A blue moon - the second full moon of the month - is set to welcome in the new year.
The first full moon was on December 2
But don't expect it to be blue, for the name has nothing to do with the colour of our closest celestial neighbour.
The New Year's Eve "blue moon" will be visible over Africa, South America, the US, Canada and Europe.
For partygoers in Australia and Asia, the full moon does not show up until New Year's Day, making January a blue moon month for them.
The eastern hemisphere can celebrate with a partial lunar eclipse on New Year's Eve when part of the moon enters the Earth's shadow.
"A very small eclipse of the full moon will be visible from all over South Africa. The eclipse starts at 8.51pm on December 31," said Dr Claire Flanagan, of the Johannesburg Planetarium at Wits University.
Partygoers will see a slight blurring of the moon.

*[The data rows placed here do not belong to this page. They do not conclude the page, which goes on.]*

Lemma every_choice_extended_witness :
  exists modified out,
    In (EMarshalResponse modified)
      (snd (Handler (H := RefCodec.reference)
              (ResponseSamples.response 200 MoreSamples.body_two_choices)
              None 7 "gpt" "Ad text"))
    /\ marshalResponse (Collaborators := RefCodec.reference) modified = Ok out
    /\ In (EWrite out)
         (snd (Handler (H := RefCodec.reference)
                 (ResponseSamples.response 200 MoreSamples.body_two_choices)
                 None 7 "gpt" "Ad text"))
    /\ TError modified = TError MoreSamples.two_choices
    /\ Forall2
         (fun c c' =>
            Index c' = Index c
            /\ TFinishReason c' = TFinishReason c
            /\ Role (Message_ c') = Role (Message_ c)
            /\ jsonMarshal (Collaborators := RefCodec.reference)
                 (JStr (StringContent (Collaborators := RefCodec.reference)
                          (Message_ c) +:+ LFLF +:+ "Ad text"))
               = Ok (Content (Message_ c')))
         (TChoices MoreSamples.two_choices) (TChoices modified).
Proof.
  apply (every_choice_extended (H := RefCodec.reference)
           (ResponseSamples.response 200 MoreSamples.body_two_choices)
           None 7 "gpt" "Ad text"
           (Some {| PromptTokens := 9; CompletionTokens := 3;
                    TotalTokens := 12 |})
           "Bye" _ MoreSamples.body_two_choices MoreSamples.two_choices).
  - vm_compute. reflexivity.
  - discriminate.
  - reflexivity.
  - vm_compute. reflexivity.
Defined.

Lemma returned_text_is_last_choice_witness :
  "Bye"
  = match last (TChoices MoreSamples.two_choices) with
    | Some c => StringContent (Collaborators := RefCodec.reference) (Message_ c)
    | None => ""
    end.
Proof.
  apply (returned_text_is_last_choice (H := RefCodec.reference)
           (ResponseSamples.response 200 MoreSamples.body_two_choices)
           None 7 "gpt" "Ad text"
           (Some {| PromptTokens := 9; CompletionTokens := 3;
                    TotalTokens := 12 |})
           "Bye"
           (snd (Handler (H := RefCodec.reference)
                   (ResponseSamples.response 200 MoreSamples.body_two_choices)
                   None 7 "gpt" "Ad text"))
           MoreSamples.body_two_choices MoreSamples.two_choices).
  - vm_compute. reflexivity.
  - reflexivity.
  - vm_compute. reflexivity.
Defined.

Lemma headers_copied_in_any_order_witness :
  rw_header
    (client_view MoreSamples.writer_with_cors
       (snd (copy_headers (rev (map_to_list ResponseSamples.headers)))))
    !! "X-Request-Id"
  = match ResponseSamples.headers !! "X-Request-Id" with
    | Some vs => head vs
    | None => rw_header MoreSamples.writer_with_cors !! "X-Request-Id"
    end.
Proof.
  apply (headers_copied_in_any_order (H := RefCodec.reference)
           ResponseSamples.headers
           (rev (map_to_list ResponseSamples.headers))).
  - symmetry. apply Permutation_rev.
  - vm_compute. reflexivity.
Defined.

Lemma other_headers_kept_witness :
  rw_header
    (client_view MoreSamples.writer_with_cors
       (snd (Handler (H := RefCodec.reference)
               (ResponseSamples.response 200 MoreSamples.body_two_choices)
               None 7 "gpt" "Ad text")))
    !! "Access-Control-Allow-Origin"
  = rw_header MoreSamples.writer_with_cors !! "Access-Control-Allow-Origin".
Proof.
  apply (other_headers_kept (H := RefCodec.reference)
           (ResponseSamples.response 200 MoreSamples.body_two_choices)
           None 7 "gpt" "Ad text"
           (Some {| PromptTokens := 9; CompletionTokens := 3;
                    TotalTokens := 12 |})
           "Bye").
  - vm_compute. reflexivity.
  - vm_compute. reflexivity.
Defined.

(** X20.  The outcome of the write to the client matters only at the very
    end: on an input for which [Handler] succeeds when the write succeeds,
    a failing write makes it return the failure wrapped under the code
    [write_modified_response_body_failed] with status 500, no usage and an
    empty text, after the same status code and the same headers have been
    set on the writer. *)
Theorem write_failure_reported `{Collaborators} resp promptTokens model
    fixedContent usage text trace (msg : string) :
  Handler resp None promptTokens model fixedContent
  = (Return None usage text, trace) ->
  fst (Handler resp (Some msg) promptTokens model fixedContent)
  = Return (Some (ErrorWrapper msg "write_modified_response_body_failed"
                    StatusInternalServerError)) None ""
  /\ forall w,
       rw_status
         (client_view w
            (snd (Handler resp (Some msg) promptTokens model fixedContent)))
       = rw_status (client_view w trace)
       /\ rw_header
            (client_view w
               (snd (Handler resp (Some msg) promptTokens model fixedContent)))
          = rw_header (client_view w trace).
Proof.
  intros Hrun.
  destruct (Handler_success _ _ _ _ _ _ _ _ Hrun)
    as (body & tr & inj & t1 & modified & t2 & out & sets
        & Hb & Hc & Hun & Hty & Hinj & Hback & Hm & Hcopy & _ & _ & _
        & Htrace).
  assert (Hfail :
    Handler resp (Some msg) promptTokens model fixedContent
    = (Return (Some (ErrorWrapper msg "write_modified_response_body_failed"
                       StatusInternalServerError)) None "",
       t1 ++ t2
       ++ ([EMarshalResponse modified; EWriteHeader (resp_StatusCode resp)]
           ++ sets)
       ++ [EWriteFailed out])).
  { unfold Handler. rewrite Hb, Hc, Hun, Hty, Hinj. cbn [String.eqb negb].
    rewrite Hback. unfold write_response. rewrite Hm, Hcopy. reflexivity. }
  rewrite Hfail. split; [reflexivity|].
  intros w. cbn [snd]. rewrite Htrace, !app_assoc, !client_view_app.
  split; reflexivity.
Qed.
(* ===== verification/_CoqProject ===== *)
-Q . S2P
Prelude.v
Irq.v
GoldfishInterrupt.v
AesTables.v
Aes.v
AesSpec.v
AesProofs.v
AesCbc.v
GuestMem.v
GuestPhys.v
GoldfishDevice.v
Savevm.v
GoldfishTty.v
QemuTimer.v
GoldfishTimer.v
GoldfishBattery.v
Gsm.v
Snapshot.v
RamSave.v
BoardSnapshot.v
HostFile.v
Block.v
RawPosix.v
GoldfishMmc.v
GoldfishNand.v
GoldfishEvents.v
ArmCpu.v
ArmArith.v
Tcg.v
ArmTranslate.v
ArmManual.v
ArmData.v
ArmBlock.v
ArmArch.v
TbCache.v
TbInvalidate.v
CpuExec.v
CpuLoop.v
ArmMmu.v
SoftMmu.v
ArmCp15.v
ArmSave.v
(* ===== verification/Prelude.v ===== *)
(** * Verification of the Android emulator

    The program is the Android emulator: QEMU with the "goldfish" virtual
    platform.  A translated ARM CPU runs the guest; the guest reaches memory
    through a soft MMU and devices through memory-mapped registers; devices
    reach the guest through interrupt lines and through guest memory; host code
    (a character device, a timer, the control console, the modem) drives the
    devices from the other side, and the whole state can be saved to and
    restored from a snapshot file.

    ** The parts and the files that model them

    - [Prelude]: the [res] monad (a result, [Abort] for a call of [cpu_abort] or
      [abort], [Undef] for behaviour C leaves undefined, such as a store outside
      an array), 32- and 64-bit wrap-around, bit lemmas, arrays, tactics and the
      hint databases.
    - [Irq]: hw/irq.c, hw/arm_pic.c and the interrupt request word of exec.c.
      A line is a handler, its opaque argument and a number; an operation on a
      line changes a world [W] that the lines' owner chooses, so the same
      definitions serve the CPU pins and the controller's inputs.
    - [GoldfishInterrupt]: hw/goldfish_interrupt.c.  The controller's inputs are
      lines in the sense of [Irq]; its outputs are the two CPU pins.
    - [GuestMem]: the accesses of exec.c that the devices use
      ([cpu_memory_rw_debug], [cpu_physical_memory_rw],
      [cpu_physical_memory_write_rom], [qemu_get_ram_ptr]) with the physical
      page map and the list of RAM blocks.  The class [GuestMemory] states what
      they promise to a device and [exec_guest_memory] discharges it.
      [GuestPhys]: the same class for devices that address physical memory.
    - [GoldfishDevice]: hw/goldfish_device.c (allocation of addresses and
      lines, the enumeration registers of the bus) and the devices that
      hw/android_arm.c creates.
    - [GoldfishTty], [GoldfishTimer], [GoldfishBattery] (battery and switches),
      [GoldfishNand], [GoldfishEvents], [GoldfishMmc]: the device files of the
      same names under hw/.  They are clients of [Irq], [GuestMemory] and
      [Savevm].
    - [HostFile]: a host file as the emulator sees it through the system calls.
      [Block]: the requests of block.c over any driver, by the class
      [BlockImage]; [RawPosix]: the raw images of block/raw-posix.c, an
      instance of it.  [GoldfishMmc] stores its card through them.
    - [QemuTimer]: the timer lists of vl-android.c, on which [GoldfishTimer]
      stands.
    - [Savevm]: [QEMUFile] of savevm.c over a standard file, and the field
      lists.  [Snapshot]: the registered sections of savevm.c and the order in
      which they are saved and loaded.  [RamSave]: the RAM section of
      vl-android.c, page by page.  [BoardSnapshot]: the sections of the
      modelled devices together.
    - [AesTables], [Aes]: aes.c; [AesSpec]: FIPS-197 written from the
      definition of the field GF(2^8); [AesProofs], [AesCbc]: their relation.
    - [Gsm]: the text codecs of telephony/gsm.c.
    - [ArmCpu]: the state of target-arm/cpu.h, the status register, modes with
      their banked registers, and exceptions (target-arm/helper.c).
    - [ArmMmu]: the page table walks and protection units of helper.c.
      [SoftMmu]: the TLB of exec.c and the loads and stores of
      softmmu_template.h and softmmu_header.h that use it.  [ArmCp15]: the
      system control registers, which change what the MMU does.
    - [ArmSave]: reset and the processor's section in a snapshot
      (target-arm/machine.c).
    - [ArmArith]: the integer helpers of op_helper.c, helper.c and op_addsub.h.
    - [Tcg]: the operations of tcg/tcg-op.h that the front end emits, a machine
      that runs them as tcg/README documents, and the temporaries of
      target-arm/translate.c.  [ArmTranslate]: the front end of translate.c for
      conditions, data processing, branches and supervisor calls, and the loop
      that makes a block; then, as [ref_insn], what these instructions do
      without code and temporaries.  [ArmManual]: the instructions as the
      architecture manual defines them, the predicate [departs] for those that
      the front end makes different, and the proof that [ref_insn] is the
      manual everywhere else.  [ArmData], [ArmBlock]: the relation of the code
      to both.
    - [TbCache]: the cache of translated blocks of exec.c and exec-all.h: the
      array of blocks, the hash table by physical address, the jump cache, the
      lists of pages and the circular lists of direct jumps.  A pointer to a
      block is its index.  [TbInvalidate]: invalidation and unlinking.
    - [CpuExec]: the main loop of cpu-exec.c with the lookup and translation of
      blocks, as a machine whose steps are the parts of the loop between two
      points where a signal may come in; the signals are [vm_event].
      [ArmArch]: the processor that stands against it, which executes
      [ref_insn] after [ref_insn], with the same events.  [CpuLoop]: their relation.

    ** What the theorems show

    - Translation: running the code made of a block does to the processor what
      the manual says its instructions do one after the other ([ArmBlock]),
      where the manual defines them and none departs from it (a rotation by a
      register of 32 or more without flags, a return from an exception other
      than SUBS and MOVS, a jump address with bit 1 set); on
      the way, the code of a condition branches exactly when it holds, the
      arithmetic helpers are the manual's [AddWithCarry], the shifts by
      register are right for every amount, and saturation clamps the exact
      result.  The generator's eight temporaries are enough.
    - Main loop: whatever interrupt requests, exit requests and changes of the
      memory map come in between, [cpu_exec] shows the registers of a processor
      that executes one instruction after the other ([CpuLoop]): the cache
      never hands out a stale block, and a patched jump leads where the
      instruction does.  No step is undefined, and an exit request is honoured
      within four steps.  Unlinking ends and clears every block that may be
      running; invalidation leaves all the lists intact for the other blocks
      and nothing that leads to the one that is gone ([TbInvalidate]).
    - Processor: a write of the status register reads back and switches banks
      without loss, an exception and its return restore every register.
    - Memory management, on a processor with an MMU: a walk gives the same
      answer over each 1 KB piece and ends; whatever loads, fetches, stores
      outside the page tables, flushes and register writes other than of the
      table bases follow each other, the read and write tags of the TLB agree
      with the page tables and its code tags are its read tags ([coherent]);
      so a load returns and a store changes exactly the bytes that the page
      tables put at an address, and every load and fetch ends.  The code tags
      are not the walks of fetches: [execute_never_lost] shows the difference.
    - Interrupts: over every sequence of line changes and guest accesses the
      controller's pending count is the number of asserted enabled lines and the
      CPU's interrupt pin is high exactly when it is not zero; the status and
      number registers report it.
    - Memory: a transfer of any length that crosses pages is one write of the
      flat address space seen by the guest.
    - Bus: every device is announced to the guest exactly once, in order; the
      board's devices have disjoint addresses and lines.
    - Serial port and events: their buffers are queues (what arrives is what the
      guest reads, for the port what it finds in its memory, in order) and their lines are high exactly when there is
      something to read.
    - Flash: the device is an array of bytes with reads, writes and erasures
      clipped to its size, as long as its file covers it and the host's calls
      do no worse than being interrupted.
    - Disks: requests of bytes to a raw image, of any alignment, act on an
      array of bytes; what the guest writes to the SD card it reads back, and
      it learns the size of the card.
    - Timers: the lists stay sorted, running a clock calls every due timer once
      and terminates for callbacks that re-arm in the future; on top of this a
      guest alarm rings at its time.
    - Snapshots: what is put in a file is got from it, across buffer
      boundaries; saving all sections and loading them restores every one of
      them; RAM, devices and processor come back.
    - AES: key schedules and block functions agree with FIPS-197, decryption
      inverts encryption for every key and block, and CBC does for every length.
    - GSM: hexadecimal, UTF-8, UCS-2 and 7-bit packing round trips.
    - Where the code does not do what it means to, a theorem or an example
      shows what it does instead.

    ** Bounds and fuel

    Integers are [Z] with their width written out ([u8], [u32], [s32], [u64]).
    Recursion that follows a C loop takes fuel only where it is not structural:
    page loops use the length of the transfer (every round moves at least one
    byte), [first_pending] the 32 lines, [clz_loop] the 32 bits, the AES loops
    their number of rounds, [invert_order] the number of words, buffer and flash
    loops the number of bytes, [shuffle] the number of slots to move, an access
    through the TLB six rounds (it may be split once and each half filled
    once, which [softmmu_load_ends] proves enough), the lists of blocks their
    greatest length ([jmp_fuel], twice the number of blocks for jumps and pages,
    that number for a hash bucket; unlinking, one call for each jump), which the
    well-formedness of the lists proves enough.  For the loops that may not
    end ([put_struct_loop], [bcdnum_to_ascii_loop], [qemu_run_timers], a store
    that the protection unit keeps refusing) fuel is an argument: either every
    amount of fuel is shown to run out, or an amount that is enough is
    exhibited.

    ** What is not modelled

    The other instructions of the front end (multiplications, loads and stores,
    media and coprocessor instructions, Thumb): they are parameters of
    [gen_intermediate_code].  The generation of host code from the intermediate
    code (tcg/tcg.c and its targets): a block runs by the meaning of its
    intermediate code.  In the main loop: aborts of code fetches (every page is
    mapped, to memory that the map gives), code that modifies itself,
    instruction counting, single stepping, virtualisation, several processors;
    a change of the memory map while a block runs or a jump is pending (the
    step of [vm_event] is [Undef] there, so no run has one);
    the bitmaps and the write protection of pages with code.  Debug points;
    floating point; the framebuffer and audio devices; SMS, SIM and modem;
    the opening of images, image formats other than raw and asynchronous
    requests of the block layer; networking, sound, the user interface and the
    monitor; vendored libraries.  Code outside the repository appears as an
    argument: the host's clock values, character devices (an output
    stream), files (a byte array with a position and failing calls).

    ** Order of the work that remains

    Loads and stores of the front end over [SoftMmu], which bring fetch aborts
    and modified code ([tb_invalidate_phys_page_range]) into the main loop; multiplications and the
    parallel instructions over [ArmArith], the Thumb decoder; SMS PDUs and SIM
    records over [Gsm]; qcow2 images over [Block]; the TCP sequence logic of
    slirp. *)
From stdpp Require Export base list numbers option.
From Stdlib Require Export ZArith Lia Btauto.
#[global] Open Scope Z_scope.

A full moon occurs every 29.5 days, and most years have 12. On average, an extra full moon in a month - a blue moon - occurs every 2.5 years. The last time there was a lunar double take was in May 2007.
New Year's Eve blue moons are rarer, occurring every 19 years. The last time was in 1990; the next one won't be until 2028.
Blue moons had no astronomical significance, said Greg Laughlin, an astronomer at the University of California, Santa Cruz.
"Blue moon is just a name in the same sense as a hunter's moon or a harvest moon," Laughlin said in an e-mail.
The popular definition of blue moon came about after a writer for Sky & Telescope magazine in 1946 misinterpreted the Maine Farmer's Almanac and labelled a blue moon as the second full moon in a month.
The almanac had defined a blue moon as the third full moon in a season with four full moons, not the usual three.
Although Sky & Telescope corrected the error decades later, the definition caught on.